Bilan climatologique de l'hiver 2017/2018

1 mars 2018, 17 Commentaire(s)
Thèmes: Climat

L’hiver 2017/2018 en Suisse a connu des températures conformes à la normale. Les températures ont été déficitaires en montagne, mais elles ont été excédentaires sur les régions de plaine des deux côtés des Alpes. En montagne, il a abondamment neigé au cours de cet hiver. L’ensoleillement hivernal a été déficitaire dans toute la Suisse avec un mois de février particulièrement sombre.

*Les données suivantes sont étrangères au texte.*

(** ** Requests *)

Lemma handleRequest_running current request s op :
  admitted current s -> op_name request = op ->
  op ∈ ["value_new"; "new"; "events"; "describe"; "value_delete"; "value_call"; "value_get";
        "value_set"; "value_describe"; "call_static"; "connect"; "delete"]%string ->
  handleRequest current request s = op_running op request s.
Proof.
  intros (Ha & Ht & Hc) Hop Hin. rewrite !elem_of_cons, elem_of_nil in Hin.
  assert (op <> estr /\ ~ op ∈ static_operations /\ op <> "application"%string /\
    op <> "shutdown"%string) as (H1 & H2 & H3 & H4).
  { unfold static_operations. rewrite !elem_of_cons, elem_of_nil. clear -Hin.
    destruct_or! Hin; rewrite Hin; split_and!; intros ?; destruct_or?; done. }
  subst op. rewrite handleRequest_guarded by done.
  by rewrite Ha, Hc, Ht, bool_decide_eq_true_2 by done.
Qed.

Lemma event_limits_range request wait maximum :
  event_limits request = Ok (wait, maximum) -> 1 <= maximum <= kMaxEventsPerPoll.
Proof.
  unfold event_limits. cbv zeta. repeat case_match; intros; simplify_eq; try done.
  match goal with H : (_ <? 1) || _ = false |- _ => apply orb_false_iff in H; lia end.
Qed.

(** [events] with limits it accepts. *)
Lemma handleRequest_events current request s wait maximum :
  admitted current s -> op_name request = "events"%string ->
  event_limits request = Ok (wait, maximum) ->
  match handleRequest current request s with
  | (Done j, s') => exists log js, j = success (JArray js) /\
      Forall2 event_of log js /\ drained (after_event_loop wait s) log s' /\
      Forall (subscribed (st_bridge s)) log.*1 /\ arr_size js <= maximum /\
      (arr_size js < maximum ->
         exhausted (map_entries (subscriptions (st_bridge s))) (after_event_loop wait s) s')
  | (Threw what, s') => s' = after_event_loop wait s /\
      (w_native (if 0 <? wait then EventLoopWait wait else ProcessEvents) (st_world s)).1 = Raised what
  | (Crashed u, _) => u = DanglingVariant
  end.
Proof.
  intros Had Hop Hl. rewrite (handleRequest_running current request s "events") by set_solver.
  change (op_running "events" request s) with (op_events request s). unfold op_events. rewrite Hl.
  pose proof (event_limits_range _ _ _ Hl) as Hm. unfold bind at 1, call.
  destruct (w_native _ (st_world s)) as [[[]|what] w'] eqn:Ew;
    [|by unfold after_event_loop; rewrite Ew].
  assert (State _ _ (st_bridge s) w' = after_event_loop wait s) as ->.
  { unfold after_event_loop. by rewrite Ew. }
  unfold bind at 1, get_state. change (st_bridge (after_event_loop wait s)) with (st_bridge s).
  pose proof (drain_groups_drains maximum (subscribed (st_bridge s))
    (map_entries (subscriptions (st_bridge s))) [] (after_event_loop wait s)) as H.
  unfold drains in H. unfold bind.
  assert (Forall (fun g => Forall (subscribed (st_bridge s)) g.2)
    (map_entries (subscriptions (st_bridge s)))) as Hsub.
  { apply Forall_forall. intros [id subs] Hin%elem_of_map_entries. apply Forall_forall.
    intros sub Hs. by exists id, subs. }
  assert (arr_size [] <= maximum) as H0 by (unfold arr_size; simpl; lia).
  specialize (H Hsub H0). destruct (drain_groups _ _ _ _) as [[events|what|u] s']; [|done..].
  destruct H as (log & js & -> & Hj & Hd & Hp & Hle & Hc). by exists log, js.
Qed.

Curaglia dans les Grisons. Là-bas, la tempête hivernale Vivian de février 1990 avait détruit une forêt qui faisait office de protection contre les avalanches. Photo : S. Bader
Curaglia dans les Grisons. Là-bas, la tempête hivernale Vivian de février 1990 avait détruit une forêt qui faisait office de protection contre les avalanches. Photo : S. Bader

Un hiver dans la norme pour les températures

En moyenne nationale, les températures de l’hiver 2017/18 ont été conformes à la norme 1981-2010. En montagne, elles se sont situées 0.8 degré au-dessous de la norme, tandis que sur les régions de plaine du Nord des Alpes, elles ont dépassé la normale de 0.7 degré. Sur les régions de plaine du Sud des Alpes, elles ont été légèrement au-dessus de la norme 1981-2010.

Décembre 2017 a présenté un déficit thermique de 0.6 degré par rapport à la norme 1981-2010. En montagne et au Sud des Alpes, les températures en décembre ont été inférieures de 1 à 2 degrés à la normale. En revanche, janvier 2018 a régionalement connu des températures extrêmement douces. Sur le site de mesures de Genève, la température moyenne de janvier 2018 a été de 6.0 degrés, ce qui est un record. La température du précédent mois de janvier le plus doux à Genève avait affiché une valeur de 4.5 degrés.

En moyenne nationale, la Suisse a connu son mois de janvier le plus doux depuis le début des mesures en 1864 avec un dépassement de la normale de 3.1 degrés. Par contre, le mois de février a été froid avec un déficit thermique moyen de 2.8 degrés par rapport à la norme 1981-2010. En montagne, la température a même été de 3.5 degrés inférieure à la normale. Pour la montagne, il s’agit d’un des mois de février les plus froids de ces 30 dernières années.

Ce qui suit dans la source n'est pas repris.